La France est le pays qui a immédiatement reconnu ce gouvernement. Elle en a même reçu des représentants à Paris. Mais en interne, les services de renseignements français ont tout de suite dit que ce n’était pas un gouvernement acceptable, et qu’il était réactionnaire. L’ambassadeur français l’a soutenu en connaissance de cause.
Surtout, les émissaires qui cherchaient des armes ont été reçus par le général Huchon à la mission militaire de coopération. L’aide militaire directe était impossible, mais elle a eu lieu de manière discrète et indirecte, via des mercenaires.
Il y a aussi eu un soutien diplomatique. L’ambassade du Rwanda a pu continuer à fonctionner à Paris. Le Rwanda a continué à avoir des comptes à l’étranger. Il a continué à avoir son siège au Conseil de Sécurité, qu’il avait depuis janvier 1994. Cela, joint au fait que la France est membre permanent de ce Conseil, a pu bloquer un certain nombre d’initiatives.
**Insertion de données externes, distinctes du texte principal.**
Lemma nodes_incr s L A : uinv base s L A -> incr base L.
Proof. intros H. apply (asc_incr _ _ (u_sz s)), (asc_weaken (base + 15) _ _ (u_sz s)); [lia|lia|apply H]. Qed.

Lemma nodes_acc s L A y : uinv base s L A -> y ∈ nodes base L -> 0 < y.1 /\ y.1 + 16 <= u_sz s /\ base <= y.1.
Proof.
  intros H Hy. pose proof (v_base H). pose proof (v_asc H) as Ha. apply elem_of_cons in Hy as [->|Hy]; cbn.
  - pose proof (v_room H). lia.
  - apply (asc_in _ _ _ _ Ha) in Hy. unfold fin in Hy. lia.
Qed.

Lemma nodes_length s L A : uinv base s L A -> 16 * Z.of_nat (length (nodes base L)) <= u_sz s.
Proof. intros H. pose proof (v_base H). pose proof (asc_length _ _ _ (v_asc H)). unfold nodes. cbn [length]. lia. Qed.

Lemma headers_enough s L A : uinv base s L A -> (length (nodes base L) < headers s)%nat.
Proof. intros H%nodes_length. unfold headers. zdiv. Qed.
(** The sleepers left after a section are those that slept before on a
    channel it did not wake, and possibly the process that ran. *)
Lemma resume_sleeper s k p st k' q :
  procs (resume s k p st) !! k' = Some q ->
  (k' = k /\ q = p) \/ exists q0, procs s !! k' = Some q0 /\ q = wake (woken st) q0.
Proof.
  simpl. destruct (decide (k' = k)) as [->|Hne].
  - rewrite lookup_insert_eq. intros. left. by simplify_eq.
  - rewrite lookup_insert_ne, lookup_fmap by done. destruct (procs s !! k') as [q0|]; simpl; [|done].
    intros. simplify_eq. eauto.
Qed.

Lemma wake_wsleeping l q b n i : wake l q = WSleeping b n i -> q = WSleeping b n i /\ CWrite ∉ l.
Proof. destruct q; simpl; intros H; try case_decide; by simplify_eq. Qed.

Lemma wake_rsleeping l q n : wake l q = RSleeping n -> q = RSleeping n /\ CRead ∉ l.
Proof. destruct q; simpl; intros H; try case_decide; by simplify_eq. Qed.

Lemma full_content p : pipe_ok p -> full p <-> length (content p) = Z.to_nat PIPESIZE.
Proof.
  intros Hok. rewrite full_size, content_length by done. pose proof (u32_bound (nwrite p - nread p)).
  unfold PIPESIZE. lia.
Qed.

Lemma empty_content p : pipe_ok p -> empty p <-> content p = [].
Proof.
  intros Hok. rewrite empty_size by done. pose proof (u32_bound (nwrite p - nread p)).
  rewrite <- length_zero_iff_nil, content_length. lia.
Qed.

Lemma content_bound p : pipe_ok p -> (length (content p) <= Z.to_nat PIPESIZE)%nat.
Proof. intros [_ _ _ H]. rewrite content_length. lia. Qed.

(** A section of [pipewrite] appends to the ring, one of [piperead] cuts off
    its front. *)
Lemma write_content copyin n i s r s' w :
  fifo s -> write_post copyin n i s r s' -> taken s' = taken s ++ w -> content (pi s') = content (pi s) ++ w.
Proof.
  intros [_ H1] [[_ H2] H3 _ _ _ _] Hw. rewrite H2, H3, H1, <- app_assoc in Hw. by apply app_inv_head in Hw.
Qed.

Lemma read_content n s r s' w :
  fifo s -> read_post n s r s' -> given s' = given s ++ w -> content (pi s) = w ++ content (pi s').
Proof.
  intros [_ H1] [[_ H2] H3 _ _ _ _] Hw. rewrite <- H3, H2, Hw, <- app_assoc in H1. by apply app_inv_head in H1.
Qed.
(* ===== verification/VirtioProof.v ===== *)
(** * The disk driver: its critical sections

    Arrays indexed by machine integers ([elem]), the window of a ring between
    two free-running 16-bit indices ([ring]), and what each critical section
    of kernel/virtio_disk.c leaves, as an exact state. *)

From Stdlib Require Import ZArith Lia Bool String.
From stdpp Require Import base gmap list strings.
From S2P Require Import Prelude Virtio.

(** ** Arrays and rings *)

Lemma elem_set_eq {A} (l : list A) i x y : elem l i = Some y -> elem (<[Z.to_nat i := x]> l) i = Some x.
Proof.
  unfold elem. destruct (Z.leb_spec 0 i); [|done]. intros Hl. apply list_lookup_insert_eq. by eapply lookup_lt_Some.
Qed.

Lemma elem_set_ne {A} (l : list A) i j x : 0 <= i -> i <> j -> elem (<[Z.to_nat i := x]> l) j = elem l j.
Proof. unfold elem. intros Hi Hne. destruct (Z.leb_spec 0 j); [|done]. apply list_lookup_insert_ne. lia. Qed.

Lemma elem_some {A} (l : list A) i : 0 <= i < Z.of_nat (length l) -> is_Some (elem l i).
Proof. intros Hi. unfold elem. destruct (Z.leb_spec 0 i); [|lia]. apply lookup_lt_is_Some. lia. Qed.

Lemma elem_range {A} (l : list A) i x : elem l i = Some x -> 0 <= i < Z.of_nat (length l).
Proof. unfold elem. destruct (Z.leb_spec 0 i); [|done]. intros Hl%lookup_lt_Some. lia. Qed.

(** The entries [l] of a ring of 8 between the indices [from] and [to]. *)
Record ring (r : list Z) (from to : Z) (l : list Z) : Prop := {
  rg_len : length r = 8%nat;
  rg_from : 0 <= from < 2 ^ 16;
  rg_to : to = u16 (from + Z.of_nat (length l));
  rg_fit : (length l <= 8)%nat;
  rg_entry : forall k h, l !! k = Some h -> elem r ((from + Z.of_nat k) mod NUM) = Some h
}.

Lemma u16_mod x : u16 x mod NUM = x mod NUM.
Proof. unfold u16, NUM. zdiv. Qed.
Lemma inv_returned q R' F' : inv here R Qa Qp Qu F -> q ∈ F -> P !! q_p q = Some (Ready (q_b q) (q_w q) (q_0 q)) -> R ≡ₚ q :: R' -> F ≡ₚ q :: F' ->
  inv (leave here (returned q) <[q_p q := Idle]>) R' Qa Qp Qu F'.
Proof.
  intros H HqF Hp HR HF. assert (q ∈ R) as Hq by (apply (inv_in H); auto). pose proof (i_ok H q Hq) as Hok. pose proof (rq_ok_range q Hok) as (Hr & _).
  pose proof (i_nd H) as Hnd. rewrite HR in Hnd. cbn [mbind list_bind] in Hnd.
  assert (forall q' i, q' ∈ R' -> i ∈ ds q' -> i ∉ ds q) as Hne.
  { intros q' i Hq' Hi Hi'. apply list.NoDup_app in Hnd as (_ & Hd & _). apply (Hd i Hi'). apply list_elem_of_bind. eauto. }
  assert (forall x, x ∈ R' -> x ∈ R) as HinR by (intros x Hx; rewrite HR; by right).
  assert (R' ≡ₚ Qa ++ Qp ++ Qu ++ F') as HP'.
  { apply (Permutation_cons_inv (a := q)). rewrite <- HR, (i_perm H), HF. rewrite !app_assoc. by rewrite <- Permutation_middle. }
  assert (forall q', q' ∈ R' -> elem (dk_info (vd (returned q))) (q_0 q') = elem I (q_0 q')) as HI.
  { intros q' Hq'. apply elem_set_ne; [lia|]. intros E. apply (Hne q' (q_0 q') Hq'); [by left|rewrite <- E; by left]. }
  split; cbn [leave y_disk y_seen y_pend y_bufs y_dsk y_procs y_log]; try apply H; try done.
  - cbn. rewrite set3_length. apply H.
  - cbn. rewrite length_insert. apply H.
  - by apply list.NoDup_app in Hnd as (_ & _ & Hnd).
  - intros q' Hq'. apply (i_ok H). auto.
  - apply free_rep_give3; [done|done|]. eapply free_rep_perm; [|apply (i_free H)]. by rewrite HR.
  - intros q' Hq'. destruct (i_chain H q') as [C0 C1 C2 CO]; [auto|]. specialize (Hne q').
    split; cbn; [rewrite set3_out; [exact C0|done|apply Hne; set_solver]|rewrite set3_out; [exact C1|done|apply Hne; set_solver]
      |rewrite set3_out; [exact C2|done|apply Hne; set_solver]|exact CO].
  - intros q' Hq'. rewrite HI; [by apply (i_new H)|]. rewrite HP', !elem_of_app in *. tauto.
  - intros q' Hq'. rewrite HI; [by apply (i_rep H)|]. rewrite HP', !elem_of_app. tauto.
  - intros q' Hq'. rewrite HI; [apply (i_old H)|]; [rewrite HF; by right|rewrite HP', !elem_of_app; tauto].
  - intros q' Hq'. apply (i_fin H). rewrite HF. by right.
  - by apply pinv_done.
Qed.

(** The request is over: its descriptors are freed and the call returns. *)
Lemma resume_done q R' F' : inv here R Qa Qp Qu F -> q ∈ F -> P !! q_p q = Some (Ready (q_b q) (q_w q) (q_0 q)) -> R ≡ₚ q :: R' -> F ≡ₚ q :: F' ->
  wp (rw_wait (q_b q) (q_0 q)) (fun r s => let y' := leave here s <[q_p q := after_rw (q_b q) (q_w q) r]> in
      r = Done /\ spec_step (abs here) (abs y') /\ inv y' R' Qa Qp Qu F') (enter here).
Proof.
  intros H HqF Hp HR HF. assert (q ∈ R) as Hq by (apply (inv_in H); auto). pose proof (rq_ok_range q (i_ok H q Hq)) as (Hr & _).
  assert (elem I (q_0 q) = Some (mkInfo (q_b q) 0)) as HI by by apply (i_old H).
  destruct (i_fin H q HqF) as [data HB]. apply (wp_rw_wait Av Us ui O B L I D Fr [] q 0 (mkVbuf (q_n q) 0 data)); [by apply (i_ok H)|by apply (i_chain H)| |done|done|].
  { intros i Hi. destruct (i_free H) as [_ HFr]. cbn in HFr. rewrite HFr by (by apply (i_ok H q Hq)). rewrite decide_True; [done|]. apply list_elem_of_bind. eauto. }
  cbn [vb_disk Z.eqb app]. cbv zeta. split; [done|]. change (mkVst _ B [CFree; CFree; CFree] L) with (returned q). split; [|by apply inv_returned].
  unfold leave, abs. cbn [y_disk y_log y_bufs y_seen y_pend y_dsk y_procs returned vd vlog vbufs vwoken dk_info after_rw].
  rewrite (abs_swap I _ _ (q_p q) (wake [CFree; CFree; CFree] (Ready (q_b q) (q_w q) (q_0 q)))); [|by rewrite lookup_fmap, Hp|].
  - rewrite abs_wake. apply (sp_return (mkSpec _ _ _) _ (q_b q) (q_w q)). cbn [sp_procs]. rewrite lookup_fmap, Hp. cbn [fmap option_fmap option_map].
    f_equal. destruct (abs_waiting I (q_b q) (q_w q) _ _ HI) as [_ E]. exact E.
  - apply (abs_other (pinv_woken [CFree; CFree; CFree] H)); [lia|]. intros q' Hq' Hne' E. apply (inv_head_ne H q' q); [done|done|by intros ->|done].
Qed.

(** A used entry with an error. *)
Lemma failed_entry : inv here R Qa Qp Qu F -> reported here <-> exists q st, q ∈ Qu /\ elem I (q_0 q) = Some (mkInfo (q_b q) st) /\ st <> 0.
Proof.
  intros H. split.
  - intros (p & b & w & E). cbn in E. rewrite lookup_fmap in E. destruct (P !! p) as [v|] eqn:Hp; [|done].
    assert (exists h, v = SleepB b w h \/ v = Ready b w h) as [h Ev].
    { destruct v as [| | |b0 w0 h|b0 w0 h]; try done; exists h; cbn in E; (destruct (elem I h) as [n|]; [|done]); unfold of_status in E; repeat case_match; simplify_eq; auto. }
    destruct (p_own (i_procs H) p b w h) as (q & Hq & <- & <- & <- & <-); [cbn; destruct Ev; subst; auto|]. exists q.
    assert (forall st, elem I (q_0 q) = Some (mkInfo (q_b q) st) -> of_status st (q_b q) (q_w q) = SFailed (q_b q) (q_w q)) as Hst.
    { intros st Hi. destruct (abs_waiting I (q_b q) (q_w q) _ _ Hi). destruct Ev; subst v; cbn in E |- *; rewrite Hi in E; by injection E. }
    apply (inv_in H) in Hq as [Hq|[Hq|[Hq|Hq]]].
    1,2: by specialize (Hst _ (i_new H q ltac:(rewrite elem_of_app; auto))).
    + destruct (i_rep H q Hq) as (st & _ & Hi). exists st. split_and!; [done..|]. intros ->. by specialize (Hst _ Hi).
    + by specialize (Hst _ (i_old H q Hq)).
  - intros (q & st & Hq & Hi & Hst). assert (q ∈ R) as HR by (apply (inv_in H); auto). exists (q_p q), (q_b q), (q_w q).
    assert (of_status st (q_b q) (q_w q) = SFailed (q_b q) (q_w q)) as Ef.
    { destruct (i_rep H q Hq) as (st' & Hs & Hi'). cbn in Hi'. rewrite Hi in Hi'. injection Hi' as <-.
      unfold dev_status in Hs. rewrite !elem_of_cons, elem_of_nil in Hs. by destruct Hs as [->|[->|[->|[]]]]. }
    destruct (abs_waiting I (q_b q) (q_w q) _ _ Hi) as [E1 E2]. cbn [in_status] in E1, E2. rewrite Ef in E1, E2.
    cbn [abs sp_procs y_procs y_disk dk_info]. rewrite lookup_fmap. destruct (p_proc (i_procs H) q HR) as [[E _]|E]; cbn in E; rewrite E; cbn [fmap option_fmap option_map]; by f_equal.
Qed.
Lemma vdemo_reachable_failed : reachable demo_mmio demo_y4.
Proof.
  destruct vdemo_reachable as (y0 & Hb & Hr). exists y0. split; [exact Hb|]. etransitivity; [exact Hr|].
  assert (step demo_mmio demo_y2 demo_y3) as H1 by (apply step_disk, (st_fetch demo_mmio demo_y2 0); [discriminate|reflexivity]).
  assert (step demo_mmio demo_y3 demo_y4) as H2.
  { apply step_disk, (st_complete demo_mmio demo_y3 [] 0 [] VIRTIO_BLK_S_IOERR [9; 2] demo_s4.1 demo_s4.2);
      [reflexivity|right; left|vm_compute; reflexivity]. }
  exact (rtc_l _ _ _ _ H1 (rtc_once _ _ H2)).
Qed.

Lemma vdemo_unreported : ~ reported demo_y2.
Proof.
  intros (p & b & w & E).
  assert (map_Forall (fun _ v => match v with SFailed _ _ => false | _ => true end = true) (sp_procs (abs demo_y2))) as Hall; [|by specialize (Hall p _ E)].
  eapply bool_decide_unpack. vm_compute. exact I.
Qed.

(** Process 1 sleeps in [virtio_disk_rw] and the interrupt handler returns;
    when the device fails its request, the handler panics. *)
Lemma vdisk_refines_witness :
  (reachable demo_mmio demo_y2 /\ y_procs demo_y2 !! 1%nat = Some (SleepB 7 true 0) /\ exists s, virtio_disk_intr demo_mmio (enter demo_y2) = Ret (tt, s)) /\
  (reachable demo_mmio demo_y4 /\ virtio_disk_intr demo_mmio (enter demo_y4) = Panic "virtio_disk_intr status").
Proof.
  split; [split; [exact vdemo_reachable|split; [reflexivity|]]|split; [exact vdemo_reachable_failed|]].
  - exact (proj1 (proj2 (proj2 (vdisk_refines demo_mmio demo_y2 vdemo_reachable))) vdemo_unreported).
  - apply (proj1 (proj2 (proj2 (proj2 (vdisk_refines demo_mmio demo_y4 vdemo_reachable_failed))))). exists 1%nat, 7, true. reflexivity.
Defined.

(** Process 1, asleep, can be brought to its return. *)
Lemma vdisk_drains_witness : y_procs demo_y2 !! 1%nat = Some (SleepB 7 true 0) /\
  exists y', rtc (disk_step demo_mmio) demo_y2 y' /\ forall p v, y_procs demo_y2 !! p = Some v -> y_procs y' !! p = Some Idle.
Proof. split; [reflexivity|]. exact (vdisk_drains demo_mmio demo_y2 vdemo_reachable vdemo_unreported). Defined.
Fixpoint ireclaim_loop (fuel : nat) (dev inum : Z) : M fs_st unit :=
  match fuel with
  | O => out_of_fuel
  | S fuel =>
      sb ← gets f_sb;
      if inum <? sb_ninodes sb then
        bp ← on_store (bs_bread dev (IBLOCK inum sb));
        d ← on_store (bs_data bp);
        let dip := rd_dinode d (dinode_off inum) in
        ip ← (if negb (di_type dip =? 0) && (di_nlink dip =? 0) then iget dev inum else mret 0);
        on_store (bs_brelse bp);;
        (if ip =? 0 then mret tt
         else
           on_store bs_begin_op;;
           ilock ip;;
           iunlock ip;;
           iput ip;;
           on_store bs_end_op);;
        ireclaim_loop fuel dev (inum + 1)
      else mret tt
  end.

Definition ireclaim (dev : Z) : M fs_st unit :=
  sb ← gets f_sb; ireclaim_loop (S (Z.to_nat (sb_ninodes sb))) dev 1.

(** [kmalloc] is the allocator's; only a null result matters here. *)
Definition fsinit (kmalloc : Z -> M fs_st Z) (dev : Z) : M fs_st unit :=
  p ← kmalloc 32;
  (if p =? 0 then panic "fsinit: kmalloc sb" else mret tt);;
  readsb dev;;
  sb ← gets f_sb;
  (if negb (sb_magic sb =? FSMAGIC) then panic "invalid file system" else mret tt);;
  on_store (bs_initlog dev sb);;
  ireclaim dev.

Definition iinit (kmalloc : Z -> M fs_st Z) (sizeof_inode : Z) : M fs_st unit :=
  modify (set_itlock (initlock "itable"));;
  p ← kmalloc (sizeof_inode * NINODE);
  (if p =? 0 then panic "itable alloc" else mret tt);;
  modify (set_itable (replicate (Z.to_nat NINODE) zero_inode)).

Definition stati (ip : Z) : M fs_st stat :=
  i ← get_ip ip; mret (mkStat (i_dev i) (i_inum i) (i_type i) (i_nlink i) (i_size i)).

(** [for(tot=0; tot<n; tot+=m, off+=m, dst+=m)] of [readi] *)
Fixpoint readi_loop (fuel : nat) (cout : Z -> list Z -> bool) (ip off n tot : Z) (acc : list Z) : M fs_st (Z * list Z) :=
  match fuel with
  | O => out_of_fuel
  | S fuel =>
      if tot <? n then
        addr ← bmap ip (off / BSIZE);
        if addr =? 0 then mret (tot, acc)
        else
          i ← get_ip ip;
          bp ← on_store (bs_bread (i_dev i) addr);
          let m := Z.min (n - tot) (BSIZE - off mod BSIZE) in
          d ← on_store (bs_data bp);
          let bytes := bytes_from d (off mod BSIZE) m in
          if cout tot bytes then
            on_store (bs_brelse bp);;
            readi_loop fuel cout ip (u32 (off + m)) n (tot + m) (acc ++ bytes)
          else
            on_store (bs_brelse bp);;
            mret (-1, acc)
      else mret (tot, acc)
  end.

Definition readi (cout : Z -> list Z -> bool) (ip off n : Z) : M fs_st (Z * list Z) :=
  i ← get_ip ip;
  if (i_size i <? off) || (u32 (off + n) <? off) then mret (0, [])
  else
    let n := if i_size i <? u32 (off + n) then i_size i - off else n in
    readi_loop (S (Z.to_nat (n / BSIZE + 2))) cout ip off n 0 [].

(** [for(tot=0; tot<n; tot+=m, off+=m, src+=m)] of [writei] *)
Fixpoint writei_loop (fuel : nat) (cin : Z -> Z -> list Z * bool) (ip off n tot : Z) : M fs_st (Z * Z) :=
  match fuel with
  | O => out_of_fuel
  | S fuel =>
      if tot <? n then
        addr ← bmap ip (off / BSIZE);
        if addr =? 0 then mret (tot, off)
        else
          i ← get_ip ip;
          bp ← on_store (bs_bread (i_dev i) addr);
          let m := Z.min (n - tot) (BSIZE - off mod BSIZE) in
          let '(bytes, ok) := cin tot m in
          on_store (bs_store bp (fun d => blit d (off mod BSIZE) bytes));;
          if (ok : bool) then
            on_store (bs_log_write bp);;
            on_store (bs_brelse bp);;
            writei_loop fuel cin ip (u32 (off + m)) n (tot + m)
          else
            on_store (bs_brelse bp);;
            mret (tot, off)
      else mret (tot, off)
  end.

Definition writei (cin : Z -> Z -> list Z * bool) (ip off n : Z) : M fs_st Z :=
  i ← get_ip ip;
  if (i_size i <? off) || (u32 (off + n) <? off) then mret (-1)
  else if MAXFILE * BSIZE <? u32 (off + n) then mret (-1)
  else
    '(tot, off) ← writei_loop (S (Z.to_nat (n / BSIZE + 2))) cin ip off n 0;
    i ← get_ip ip;
    (if i_size i <? off then upd_ip ip (set_isize off) else mret tt);;
    iupdate ip;;
    mret tot.

(** A kernel destination always takes the bytes; a kernel source supplies
    them. *)
Definition to_kernel : Z -> list Z -> bool := fun _ _ => true.
Definition from_kernel (src : list Z) : Z -> Z -> list Z * bool := fun tot m => (bytes_from src tot m, true).

(** ** Directories *)

(** [strncmp(p, q, n)]; a byte past the list is the NUL that ends it. *)
Fixpoint strncmp_bytes (n : nat) (p q : list Z) : Z :=
  match n with
  | O => 0
  | S n =>
      let a := hd 0 p in let b := hd 0 q in
      if negb (a =? 0) && (a =? b) then strncmp_bytes n (tail p) (tail q) else a - b
  end.
Definition namecmp (s t : list Z) : Z := strncmp_bytes (Z.to_nat DIRSIZ) s t.

(** What [strncpy(s, t, n)] stores in the [n] bytes of [s]. *)
Fixpoint strncpy_bytes (n : nat) (t : list Z) : list Z :=
  match n with
  | O => []
  | S n => if hd 0 t =? 0 then 0 :: replicate n 0 else hd 0 t :: strncpy_bytes n (tail t)
  end.

Definition de_inum (de : list Z) : Z := rd16u de 0.
Definition de_name (de : list Z) : list Z := bytes_from de 2 DIRSIZ.
Definition mk_dirent (inum : Z) (name : list Z) : list Z :=
  wr16 (0 :: 0 :: strncpy_bytes (Z.to_nat DIRSIZ) name) 0 inum.

(** The inode found (0 if none) and the offset of its entry. *)
Fixpoint dirlookup_loop (fuel : nat) (dp : Z) (name : list Z) (off : Z) : M fs_st (Z * Z) :=
  match fuel with
  | O => out_of_fuel
  | S fuel =>
      i ← get_ip dp;
      if off <? i_size i then
        '(r, de) ← readi to_kernel dp off sizeof_dirent;
        (if negb (r =? sizeof_dirent) then panic "dirlookup read" else mret tt);;
        if de_inum de =? 0 then dirlookup_loop fuel dp name (off + sizeof_dirent)
        else if namecmp name (de_name de) =? 0 then
          i ← get_ip dp;
          ip ← iget (i_dev i) (de_inum de);
          mret (ip, off)
        else dirlookup_loop fuel dp name (off + sizeof_dirent)
      else mret (0, 0)
  end.

Definition dirlookup (dp : Z) (name : list Z) : M fs_st (Z * Z) :=
  i ← get_ip dp;
  (if negb (i_type i =? T_DIR) then panic "dirlookup not DIR" else mret tt);;
  dirlookup_loop (S (Z.to_nat (i_size i / sizeof_dirent + 1))) dp name 0.

(** The offset of the first empty entry, or the size. *)
Fixpoint dirlink_scan (fuel : nat) (dp off : Z) : M fs_st Z :=
  match fuel with
  | O => out_of_fuel
  | S fuel =>
      i ← get_ip dp;
      if off <? i_size i then
        '(r, de) ← readi to_kernel dp off sizeof_dirent;
        (if negb (r =? sizeof_dirent) then panic "dirlink read" else mret tt);;
        if de_inum de =? 0 then mret off else dirlink_scan fuel dp (off + sizeof_dirent)
      else mret off
  end.

Definition dirlink (dp : Z) (name : list Z) (inum : Z) : M fs_st Z :=
  '(ip, _) ← dirlookup dp name;
  if negb (ip =? 0) then iput ip;; mret (-1)
  else
    i ← get_ip dp;
    off ← dirlink_scan (S (Z.to_nat (i_size i / sizeof_dirent + 1))) dp 0;
    r ← writei (from_kernel (mk_dirent inum name)) dp off sizeof_dirent;
    if negb (r =? sizeof_dirent) then mret (-1) else mret 0.

(** ** Paths *)

Definition slash : Z := 47.

(** [while ( *path == '/') path++;] *)
Fixpoint skip_slashes (path : list Z) : list Z :=
  match path with
  | c :: rest => if c =? slash then skip_slashes rest else path
  | [] => []
  end.

(** [while ( *path != '/' && *path != 0) path++;]: the bytes passed over and
    the rest. *)
Fixpoint skip_name (path : list Z) : list Z * list Z :=
  match path with
  | c :: rest => if c =? slash then ([], path) else let '(s, r) := skip_name rest in (c :: s, r)
  | [] => ([], [])
  end.

(** The rest of the path and the new contents of [name], [None] for 0. *)
Definition skipelem (path name : list Z) : option (list Z * list Z) :=
  let path := skip_slashes path in
  match path with
  | [] => None
  | _ =>
      let '(s, path) := skip_name path in
      let len := Z.of_nat (length s) in
      let name := if DIRSIZ <=? len then blit name 0 (take (Z.to_nat DIRSIZ) s)
                  else blit (blit name 0 s) len [0] in
      Some (skip_slashes path, name)
  end.

Fixpoint namex_loop (fuel : nat) (nameiparent : bool) (ip : Z) (path name : list Z) : M fs_st (Z * list Z) :=
  match fuel with
  | O => out_of_fuel
  | S fuel =>
      match skipelem path name with
      | None => if nameiparent then iput ip;; mret (0, name) else mret (ip, name)
      | Some (path, name) =>
          ilock ip;;
          i ← get_ip ip;
          if negb (i_type i =? T_DIR) then iunlockput ip;; mret (0, name)
          else if nameiparent && (hd 0 path =? 0) then iunlock ip;; mret (ip, name)
          else
            '(next, _) ← dirlookup ip name;
            if next =? 0 then iunlockput ip;; mret (0, name)
            else iunlockput ip;; namex_loop fuel nameiparent next path name
      end
  end.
Les décideurs français ont également soutenu médiatiquement le Rwanda. Ils ont contribué à entretenir la confusion sur la nature du génocide, ses auteurs et ses victimes, à déclarer que c’étaient des massacres interethniques, alors que le génocide était très clair.
Ce soutien actif de la France, en connaissance de cause, a permis à ce gouvernement génocidaire de se maintenir au pouvoir. Ça ne signifie pas qu’il y a eu, de la part des décideurs français, une intention génocidaire ni une participation au génocide, mais la France s’est rendue complice.
LVSL – Quel a été le rôle de l’opération Amaryllis, qui s’est déroulée du 8 au 14 avril 1994 ?
F.G. – Il y a ici plusieurs hypothèses. Il y a eu un débat au sein de l’exécutif français pour savoir s’il fallait mener une opération strictement neutre en vue de protéger et d’évacuer les ressortissants, ou bien s’il fallait mener une opération de soutien aux Forces Armées Rwandaises (FAR), l’armée du gouvernement intérimaire, contre une offensive possible du FPR. Mais à aucun moment on ne trouve, dans les discussions, la trace d’une volonté de venir en aide aux Tutsi, alors que le génocide a déjà commencé.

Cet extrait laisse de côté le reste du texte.